Effects of long-term lercanidipine or hydrochlorothiazide administration on hypertension-related vascular structural changes.

Objectives: Vascular remodelling and hypertrophy represent early therapeutic targets of antihypertensive treatment. The present study was aimed at assessing the effects of 1-year administration of the highly vasoselective calcium-channel blocker lercanidipine (10 mg/day) or the diuretic compound hydrochlorothiazide (25 mg/day) on hypertension-related vascular alterations. The study was also aimed at assessing whether and to what extent: (i) pharmacological regression of vascular hypertrophy is related only to the blood pressure (BP) reduction "per se" or also to the specific ancillary properties of a given drug and (ii) treatment provides restoration of vascular function indicative of normal vascular structure.

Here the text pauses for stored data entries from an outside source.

Definition init_index (unique : Z) (index_name relation_name : res string) : CtxM unit :=
  let! index_name := of_res index_name in
  let! relation_name := of_res relation_name in
  set_flag Flag.SCF_CREATE_INDEX ;;
  let! x := get in
  let! i := of_res (the_create_index (ssql_sstr x)) in
  set_statement Flag.SCF_CREATE_INDEX (a_create_index (create_index_init i unique index_name relation_name)).

Definition append_values : CtxM unit :=
  let! x := get in
  let! i := of_res (the_insertion (ssql_sstr x)) in
  let! i := of_res (inserts_append_values i (insert_pair_num x) (take (Z.to_nat (value_length x)) (values x))) in
  set_statement (ssql_flag x) (an_insertion i) ;;
  modify (fun x => with_rest (insert_pair_num x + 1) (ctx_id x) (ctx_order x) x) ;;
  set_value_length 0.

Definition end_insert (relation_name : res string) : CtxM unit :=
  let! relation_name := of_res relation_name in
  let! x := get in
  let! i := of_res (the_insertion (ssql_sstr x)) in
  set_statement Flag.SCF_INSERT (an_insertion (inserts_init i relation_name)) ;;
  modify (fun x => with_rest 0 (ctx_id x) (ctx_order x) x) ;;
  set_value_length 0.

(** The conditions of DELETE and UPDATE are those of level 0. *)
Definition take_conditions : CtxM (list SqlCondition) :=
  let! v := level_at 0 in
  set_level 0 (with_lv_conditions (lv_conditions v) 0 v) ;;
  ret (take (Z.to_nat (lv_condition_length v)) (lv_conditions v)).

Definition end_delete (relation_name : res string) : CtxM unit :=
  let! relation_name := of_res relation_name in
  let! l := take_conditions in
  let! d := of_res (deletes_set_conditions {| de_relation := relation_name; de_conditions := [] |} l) in
  set_statement Flag.SCF_DELETE (a_deletion d).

Design and Methods: In 26 untreated patients with mild-to-moderate essential hypertension sphygmomanometric and finger BP, heart rate, forearm and calf blood flow (venous occlusion plethysmography) and corresponding vascular resistance (forearm and calf vascular resistance: FVR and CVR) were assessed before and following 6 and 12 months of either lercanidipine or hydrochlorothiazide administration. Vascular resistance was also evaluated following a local ischaemic stimulus (FVR(min) and CVR(min)) in order to assess the effects of treatment on arteriolar structural alterations.
Results: For superimposable BP reductions, lercanidipine caused FVR and CVR to decrease significantly more than hydrochlorothiazide. Similarly, the FVR(min) and CVR(min) reductions induced by lercanidipine were markedly and significantly greater than those caused by hydrochlorothiazide (-46.1% and -40.9% vs -22.5% and -19.9%, p < 0.01 for both). FVR(min), and CVR(min), however, remained higher than those found in 10 age-matched normotensive individuals.
Conclusions: These data provide evidence that, compared to hydrochlorothiazide, lercanidipine favours a greater regression of the vascular structural changes associated with hypertension, probably through its "ancillary" properties. Lercanidipine, however, does not allow restoration of a "normal" vascular structure, thereby suggesting that vascular hypertrophy is only in part a reversible phenomenon.